En estos días, en que se ha cuestionado el estilo de vivir, ha surgido el vocablo ‘meritocracia’: ¿qué valor adquiere? Claro está el significado de la primera parte, que acabamos de ver; pero la palabra incorpora el elemento compositivo ‘-cracia’, de origen griego, con los valores de “fuerza, poder”. Entonces, definimos el término como un sistema que se fundamenta en los méritos, sobre todo los que se obtienen con esfuerzo, más allá del talento que cada uno pueda tener naturalmente. También la Academia ha incluido la definición como “sistema de gobierno en que los puestos de responsabilidad se adjudican en función de los méritos personales”. Se vincula, por consiguiente, a la justicia que implica otorgar mejoras, no por privilegios, sino por conquista y lucha personal. Y no debe, en modo alguno, asociarse a bienes fortuitos o a riqueza, sino a esfuerzo voluntario por superarse y salir adelante.

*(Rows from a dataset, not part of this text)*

Lemma lstrip_clean (s : string) : clean_head (lstrip s).
Proof.
  induction s as [|c s IH]; simpl; [exact I|].
  destruct (isspace c) eqn:E; [exact IH | exact E].
Qed.

Lemma rstrip_clean (s : string) : clean_head s -> clean_head (rstrip s).
Proof.
  destruct s as [|c s]; simpl; intros H; [exact I|].
  destruct (rstrip s); [rewrite H|]; exact H.
Qed.

Lemma lstrip_of_clean (s : string) : clean_head s -> lstrip s = s.
Proof. destruct s as [|c s]; simpl; intros H; [|rewrite H]; reflexivity. Qed.

Lemma rstrip_idem (s : string) : rstrip (rstrip s) = rstrip s.
Proof.
  induction s as [|c s IH]; simpl; [reflexivity|].
  destruct (rstrip s) as [|x r] eqn:R.
  - destruct (isspace c) eqn:E; simpl; [reflexivity | now rewrite E].
  - cbn [rstrip]. cbn [rstrip] in IH. now rewrite IH.
Qed.

Lemma strip_idem (s : string) : strip (strip s) = strip s.
Proof.
  unfold strip.
  rewrite (lstrip_of_clean (rstrip (lstrip s)))
    by apply rstrip_clean, lstrip_clean.
  apply rstrip_idem.
Qed.

Lemma contains_char_cons (a c : ascii) (s : string) :
  contains (String a EmptyString) (String c s)
  = Ascii.eqb a c || contains (String a EmptyString) s.
Proof. simpl. now rewrite andb_true_r. Qed.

¿Y qué se le opone? Hay un concepto, el nepotismo, palabra también de origen latino; en efecto, proviene de “nepos, nepotis”, que equivalía a “sobrino” y “descendiente”. Queda este vocablo definido como “desmedida preferencia que algunos dan a sus parientes para las concesiones o empleos públicos”. Y podemos, quizá, extender la definición con el agregado de “elección de los simpatizantes, amigos y correligionarios”.
Reivindiquemos, pues, el mérito y condenemos el nepotismo. En semanas previas, hemos dado protagonismo a los animales y su presencia en el idioma. Pues bien, en relación con el esfuerzo siempre se han exaltado la paciencia y laboriosidad del buey, la labor corporativa e incesante de las hormigas y abejas y la sagacidad y picardía de la zorra, la capacidad de “caer parados” de los gatos y la fidelidad de los perros. Pero hay un ser diminuto que no hemos nombrado y que no acumula méritos para ser querido: se trata del ‘zángano’. De él, leemos en el diccionario académico que sus caracteres se le atribuyen a quien es “una persona floja, desmañada y torpe o que se sustenta de lo ajeno”.
Invito a cada lector a asimilar los conceptos de ‘mérito’, ‘demérito’, ‘meritocracia’ y ‘nepotismo’ al animal que se adapte mejor a los caracteres dados.
*la autora es Profesora Consulta de la UNCuyo.